Wednesday, March 09, 2005

I think I'm a car stalker.

I do things that, in hindsight, really freak me out. They seem logical at the time, though. Like this morning, driving to work, the car in front of me was a Volkswagen Beetle. As the law of averages will tell me, there's a 99% chance that when I see one of those Beetles, it will be a female driving it, and there's a 99% chance that she will be cute. Don't ask me how this works, but it's true. Try it some time. If you see a guy driving it, GET AWAY AS FAST AS YOU CAN. You'll get sucked into one of those paradox things like Marty McFly at the end of Back to the Future when his mom & dad almost don't get together. All fadin' away and shit. And you know you don't want that.

Anyway, I catch up to the Beetle and see that, of course, there's a cute chick driving. I am, for some reason, compelled to keep my car close to hers for no reason other than she's cute. What can I do with this knowledge of her cuteness? How on earth would I even start a conversation while driving? Even if I could, what would I say? "Hey baby, if you tune to 94.7 you might be able to pick up my iPod. I've got some Al B. Sure playing. It's new jack swing time in Maki's Hyundai." (As an aside, yes I have "Night and Day" on my iPod. Yes, I just referred to myself in the third person. And yes, I drive a Hyundai. Fuck you, my warranty kicks your warranty's ass.) Somehow, I don't think saying anything to her will work. I mean, all we appear to have in common is a similar commute to jobs that suck the souls out of us slowly, day by day. That approach wouldn't work either, I'm thinking. "So, commuting to a job that sucks the soul out of you slowly, day by day? What a coincidence! So am I!"

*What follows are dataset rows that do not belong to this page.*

(* ===== verification/Simd.v ===== *)
(** * SIMD reductions: [internal/simd_policies.h], [internal/simd_processor.{h,cpp}]

    Sums, minima and maxima of arrays of [float] and [double], once as policy
    classes chosen by the client ([scalar_simd_policy] to [neon_simd_policy]
    behind [simd_ops]) and once as private functions of [simd_processor], which
    the build's macros choose.  An array is a list of bit patterns with the
    [count] the caller passes; a read past its end is [None].  A vector
    register is the list of its lanes.

    The intrinsics come with the compiler: addition, loads, [hadd] and the
    extraction of halves are lane by lane what their names say and are written
    out; the lane-wise minimum and maximum of each instruction set and the
    three [_mm512_reduce] sequences are the class [Intrinsics], with their
    documented behaviour in [IntrinsicsSpec]. *)

From S2P Require Import Prelude Float Regex Numbers Decimal FloatArith FloatSum Types Value.

(** [std::numeric_limits<float>::max()] and [lowest()] *)
Definition float_max : Z := infinity f32 - 1.
Definition float_lowest : Z := f_neg f32 float_max.

(** ** The compiler's intrinsics *)

(** The lanes of the x86 minimum and maximum ([_mm_min_ps], [_mm256_min_ps],
    [_mm512_min_ps] are the same instruction at three widths), the NEON ones,
    and the reductions of a 512-bit register. *)
Class Intrinsics : Type := {
  minps : Z → Z → Z; maxps : Z → Z → Z;
  vminq : Z → Z → Z; vmaxq : Z → Z → Z;
  reduce_add_ps : list Z → Z; reduce_add_pd : list Z → Z;
  reduce_min_ps : list Z → Z; reduce_max_ps : list Z → Z }.

Definition setzero (w : nat) : list Z := replicate w 0.
Definition set1 (w : nat) (a : Z) : list Z := replicate w a.
Definition lanewise (op : Z → Z → Z) : list Z → list Z → list Z := zip_with op.
Definition add_ps : list Z → list Z → list Z := lanewise (f_add f32).
Definition add_pd : list Z → list Z → list Z := lanewise (f_add f64).

(** [_mm_hadd_ps]: the sums of neighbours of [a], then those of [b]. *)
Definition hadd_ps (a b : list Z) : list Z :=
  match a, b with
  | [a0; a1; a2; a3], [b0; b1; b2; b3] =>
      [f_add f32 a0 a1; f_add f32 a2 a3; f_add f32 b0 b1; f_add f32 b2 b3]
  | _, _ => []
  end.

(** [_mm_cvtss_f32], [_mm256_castps256_ps128] and [_mm256_extractf128_ps(v, 1)];
    [vget_low_f32] and [vget_high_f32]; [vget_lane_f32]. *)
Definition cvtss (v : list Z) : Z := hd 0 v.
Definition low_half (n : nat) (v : list Z) : list Z := take n v.
Definition high_half (n : nat) (v : list Z) : list Z := drop n v.
Definition lane (v : list Z) (i : nat) : Z := default 0 (v !! i).

(** ** The loops the functions share *)

(** [loadu(&data[i])]: all lanes lie inside the array. *)
Definition loadu (w : nat) (data : list Z) (i : nat) : option (list Z) :=
  if (i + w <=? length data)%nat then Some (take w (drop i data)) else None.

(** [for (i = 0; i < simd_end; i += w) acc = op(acc, loadu(&data[i]))], with
    [n] rounds to go. *)
Fixpoint vec_loop (op : list Z → list Z → list Z) (w : nat) (data : list Z)
    (n i : nat) (acc : list Z) : option (list Z) :=
  match n with
  | O => Some acc
  | S n' => vec ← loadu w data i; vec_loop op w data n' (i + w) (op acc vec)
  end.

(** [for (size_t i = simd_end; i < count; ++i) acc = step(acc, data[i])] *)
Fixpoint scalar_loop (step : Z → Z → Z) (data : list Z) (n i : nat) (acc : Z) : option Z :=
  match n with
  | O => Some acc
  | S n' => x ← data !! i; scalar_loop step data n' (S i) (step acc x)
  end.

(** [count - (count % w)] *)
Definition simd_end (w count : nat) : nat := (count - count mod w)%nat.

(** The vector loop over the whole blocks. *)
Definition vec_part (op : list Z → list Z → list Z) (w : nat) (data : list Z) (count : nat)
    (init : list Z) : option (list Z) :=
  vec_loop op w data (simd_end w count / w)%nat 0 init.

Really, is there any approach that could work? I could take the car stalker thing to the extreme, follow her to wherever she works and ask her for her number. Then, approximately 3 seconds later, get pepper sprayed. Even Al B. Sure wouldn't be able to comfort me after that. I could always get in an accident with her, that's a guaranteed way to get her phone number. Of course, I'd probably get the pepper spray again, too. Along with an astronomical insurance rate. So why in god's name do I feel the need to get my car close to this cute girl's VW? No good can come of it. Yet I do it anyway. I'm like a construction worker yelling at the babe walking down the street cause he heard some dude pulled it off one time in '78. No sense whatsoever. How am I not a stalker, with behavior like this? I scare me sometimes.

3 Comments:

At 5:31 PM, August 27, 2005, Blogger Unknown said...

This one is even funnier to read the second time around.

 
At 7:28 PM, August 28, 2005, Anonymous Anonymous said...

If you're really interested in her, try to get her attention and say I thought you were someone else. However, I would only try it one time.

 
At 2:19 PM, December 19, 2005, Blogger Unknown said...

That is freakin hilarious! And hey, we've all been there!